Wednesday, September 03, 2003


Disintermediation and oligopolies

In retailing and many other business activities, the tendency had been for middlemen to develop.. These act as intermediaries between manufacturers and retailers. For example, food brokers stand between food manufacturers and supermarkets, handling the warehousing and specific fulfillment needs of the markets, region by region. Similarly, distribution companies handle the delivery of videotapes and DVD from the studios to the rental shops; clothing brokers between (often offshore) manufacturers and clothing stores; beer distributors between brewery and retail outlets.

The middlemen have made their money by handling the specialized logistics of delivering just enough product to the shelves, something a market with lots of small entities on either end does not have the resources to handle. They also are in the business of pushing new products, helping arrange shelving, working with the stores to run special promotions. In return they would rake off a few valuable percentage points from the price of the products they handle.

As oligopolies and oligopsonies have taken shape, both on the manufacturing and on the retail ends, concentration has also started to happen among the middlemen. In the supermarket industry, dozens of local brokers have basically boiled down to three national groups. There has been  a shake out in the video distribution industry and there now there are only a few major companies standing. Even the number of trucking companies is dwindling through mergers. Likewise, travel agencies are consolidating from local to regional to national companies.

This concentration is based on a response to the change from numbers of independent buyers and sellers to the growth of national and multi-category manufacturers and retailers. The intermediaries need to be able to negotiate with the big boys on an equal footing in order to not have onerous terms dictated to them. They also need major resources (warehousing, sales, transport) spread over the whole country to compete. Only the big eventually can service the big.

But even these big distributors are also threatened by disintermediation, the desire to deal directly without any middlemen at all. This trend is growing gradually but certainly. These middlemen oligopolies are in turn threatened by competition from the companies they serve. Coke and Pepsi are buying in many of their local bottling plants (which acted as middlemen), and Anheuser Busch is controlling its dealers more closely all the time. The biggest food companies act as their own brokers, handling warehousing and delivery. Many companies are using the Internet to cut out the middleman, from computer companies to airlines and hotels. As a result, a host of intermediate businesses from computer dealers to travel agents are in increasing difficulty. Clear Channel offers radio advertising clients its own ad agencies, audio production, and market analysis divisions.

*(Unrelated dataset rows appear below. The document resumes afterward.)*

(* ===== verification/JsDate.v ===== *)
(** * Dates

    [Date.parse] on the ISO 8601 forms the code reads ([YYYY-MM-DD] with an
    optional time of day, fraction and offset), by the proleptic Gregorian day
    count.  A date-time without offset is read in UTC (the container's zone), and
    a text in another format is not a date here; and [toISOString]. *)

From S2P Require Import Prelude.
From S2P Require Import JsValue.
#[local] Open Scope string_scope.
#[local] Open Scope Z_scope.

(** Days since 1970-01-01 of a civil date. *)
Definition days_from_civil (y m d : Z) : Z :=
  let y' := if m <=? 2 then y - 1 else y in
  let era := y' / 400 in
  let yoe := y' - era * 400 in
  let mp := (m + 9) mod 12 in
  let doy := (153 * mp + 2) / 5 + d - 1 in
  let doe := yoe * 365 + yoe / 4 - yoe / 100 + doy in
  era * 146097 + doe - 719468.

Definition is_leap (y : Z) : bool :=
  ((y mod 4 =? 0) && negb (y mod 100 =? 0)) || (y mod 400 =? 0).

Definition days_in_month (y m : Z) : Z :=
  match m with
  | 2 => if is_leap y then 29 else 28
  | 4 | 6 | 9 | 11 => 30
  | _ => 31
  end.

(** Exactly [n] digits. *)
Definition digits_n (n : nat) (s : string) : option (Z * string) :=
  let '(v, k, r) := take_digits 0 0 (take_chars n s) in
  match r with
  | EmptyString => if (k =? n)%nat then Some (v, drop_chars n s) else None
  | _ => None
  end.

Definition eat (c : ascii) (s : string) : option string :=
  match s with String d r => if Ascii.eqb c d then Some r else None | EmptyString => None end.

(** [Z], [+HH:mm], [-HH:mm] or nothing: the offset in minutes. *)
Definition parse_offset (s : string) : option Z :=
  match s with
  | EmptyString => Some 0
  | String c r =>
    if Ascii.eqb c "Z" then (match r with EmptyString => Some 0 | _ => None end)
    else if Ascii.eqb c "+" || Ascii.eqb c "-" then
      '(hh, r) ← digits_n 2 r; r ← eat ":" r; '(mm, r) ← digits_n 2 r;
      match r with
      | EmptyString => if (hh <=? 23) && (mm <=? 59)
                       then Some ((if Ascii.eqb c "-" then -1 else 1) * (hh * 60 + mm)) else None
      | _ => None
      end
    else None
  end.

(** Seconds and milliseconds after [HH:mm], and the rest. *)
Definition parse_seconds (s : string) : option (Z * Z * string) :=
  match eat ":" s with
  | None => Some (0, 0, s)
  | Some r =>
    '(ss, r) ← digits_n 2 r;
    match eat "." r with
    | None => Some (ss, 0, r)
    | Some r =>
      let '(_, k, rest) := take_digits 0 0 r in
      if (k =? 0)%nat then None
      else let '(v, n, _) := take_digits 0 0 (take_chars 3 (take_chars k r)) in
           Some (ss, v * 10 ^ (3 - Z.of_nat n), rest)
    end
  end.

Definition parse_time (s : string) : option (Z * Z) :=
  '(hh, r) ← digits_n 2 s; r ← eat ":" r; '(mm, r) ← digits_n 2 r;
  '(ss, ms, r) ← parse_seconds r; off ← parse_offset r;
  if (mm <=? 59) && (ss <=? 59) && ((hh <=? 23) || ((hh =? 24) && (mm =? 0) && (ss =? 0) && (ms =? 0)))
  then Some ((hh * 3600 + mm * 60 + ss) * 1000 + ms, off) else None.

(** Four digits, or a sign and six. *)
Definition parse_year (s : string) : option (Z * string) :=
  match s with
  | EmptyString => None
  | String c r =>
    if Ascii.eqb c "+" then digits_n 6 r
    else if Ascii.eqb c "-" then
      '(y, r) ← digits_n 6 r; if y =? 0 then None else Some (- y, r)
    else digits_n 4 s
  end.

Definition parse_iso (s : string) : option Z :=
  '(y, r) ← parse_year s;
  r ← eat "-" r; '(m, r) ← digits_n 2 r; r ← eat "-" r; '(d, r) ← digits_n 2 r;
  if negb ((1 <=? m) && (m <=? 12) && (1 <=? d) && (d <=? days_in_month y m)) then None
  else
    let day := days_from_civil y m d * 86400000 in
    match r with
    | EmptyString => Some day
    | String c r =>
      if Ascii.eqb c "T" || Ascii.eqb c "t" || Ascii.eqb c " " then
        '(t, off) ← parse_time r; Some (day + t - off * 60000)
      else None
    end.

(** The range of a time value: 100 million days around the epoch. *)
Definition MAX_TIME : Z := 8640000000000000.

(** [Date.parse(s)]. *)
Definition date_parse (s : string) : num :=
  match parse_iso s with Some z => if Z.abs z <=? MAX_TIME then num_of_Z z else NaN | None => NaN end.

Example date_ex : date_parse "2026-09-09T10:20:30.5Z" = num_of_Z 1788949230500
  /\ date_parse "2024-02-29" = num_of_Z 1709164800000 /\ date_parse "2023-02-29" = NaN
  /\ date_parse "1970-01-01T08:00:00+08:00" = num_of_Z 0.
Proof. vm_compute. repeat split. Qed.

(** ** Printing *)

(** The civil date of a day count: year, month, day. *)
Definition civil_from_days (days : Z) : Z * Z * Z :=
  let z := days + 719468 in
  let era := z / 146097 in
  let doe := z - era * 146097 in
  let yoe := (doe - doe / 1460 + doe / 36524 - doe / 146096) / 365 in
  let doy := doe - (365 * yoe + yoe / 4 - yoe / 100) in
  let mp := (5 * doy + 2) / 153 in
  let d := doy - (153 * mp + 2) / 5 + 1 in
  let m := if mp <? 10 then mp + 3 else mp - 9 in
  (yoe + era * 400 + (if m <=? 2 then 1 else 0), m, d).

(** The last [n] decimal digits of [v]. *)
Fixpoint pad_digits (n : nat) (v : Z) : string :=
  match n with O => "" | S n => (pad_digits n (v / 10) ++ String (ascii_of_nat (Z.to_nat (48 + v mod 10))) "")%string end.

(** [new Date(ms).toISOString()] within the range of Date; the RangeError is none. *)
Definition to_iso (ms : Z) : option string :=
  if (MAX_TIME <? Z.abs ms) then None
  else
    let '(y, m, d) := civil_from_days (ms / 86400000) in
    let t := ms mod 86400000 in
    let year := if (0 <=? y) && (y <=? 9999) then pad_digits 4 y
                else String (if (y <? 0)%Z then "-"%char else "+"%char) (pad_digits 6 (Z.abs y)) in
    Some (year ++ "-" ++ pad_digits 2 m ++ "-" ++ pad_digits 2 d ++ "T" ++ pad_digits 2 (t / 3600000) ++ ":" ++
          pad_digits 2 (t / 60000 mod 60) ++ ":" ++ pad_digits 2 (t / 1000 mod 60) ++ "." ++
          pad_digits 3 (t mod 1000) ++ "Z")%string.

(** [new Date(n).toISOString()]: the fraction of [n] is dropped. *)
Definition num_to_iso (n : num) : option string :=
  match n with Fin q => to_iso (if Qle_bool 0 q then Qfloor q else - Qfloor (- q)) | _ => None end.

(** [new Date().toISOString()] at a clock reading. *)
Definition iso_now (now : Z) : jsval := JStr (default "" (to_iso now)).

Example iso_ex : map to_iso [0; 1709164800123; -1; 1788949230500]
  = [Some "1970-01-01T00:00:00.000Z"; Some "2024-02-29T00:00:00.123Z"; Some "1969-12-31T23:59:59.999Z"; Some "2026-09-09T10:20:30.500Z"]
  /\ to_iso MAX_TIME = Some "+275760-09-13T00:00:00.000Z" /\ date_parse "+275760-09-13T00:00:00.000Z" = num_of_Z MAX_TIME.
Proof. vm_compute. repeat split. Qed.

For the biggest manufacturers, it's a matter of having more control and fast response to change in the business. For that reason, for example, major studios are either taking over video distribution through direct subsidiaries or hiring existing distributors to do the physical fulfillment only, at a much lower markup. In the music industry, for a while, several of the big five companies own their own distribution arms. For bigger companies, the tendency is to deliver direct to the store from centralized regional warehouses on demand.

On the other end, national chains are finding it more profitable and easier to do their own warehousing, transport to retail, and inventory management. They'll take deliveries from the manufacturer directly, without middlemen, with the thought of managing it better and saving the fees. That's the Wal-Mart model, and it has spread to every other chain. Manufacturers who used to be screened out from the day to day logistical problems of keeping shelves stocked are now directly involved and suffer the consequnces of this screening.

In industries where there are a few manufacturers and a few chain retailers, disintermediation is an inevitable result. Computer technology, especially the Internet, makes this easier, as orders can be routed to both warehouse and manufacturer in real time from the point of sale. The ideal of just-in-time delivery helps the retailers minimize their investment in inventory and warehousing while forcing the manufacturer to worry about whether the key items are on the shelves.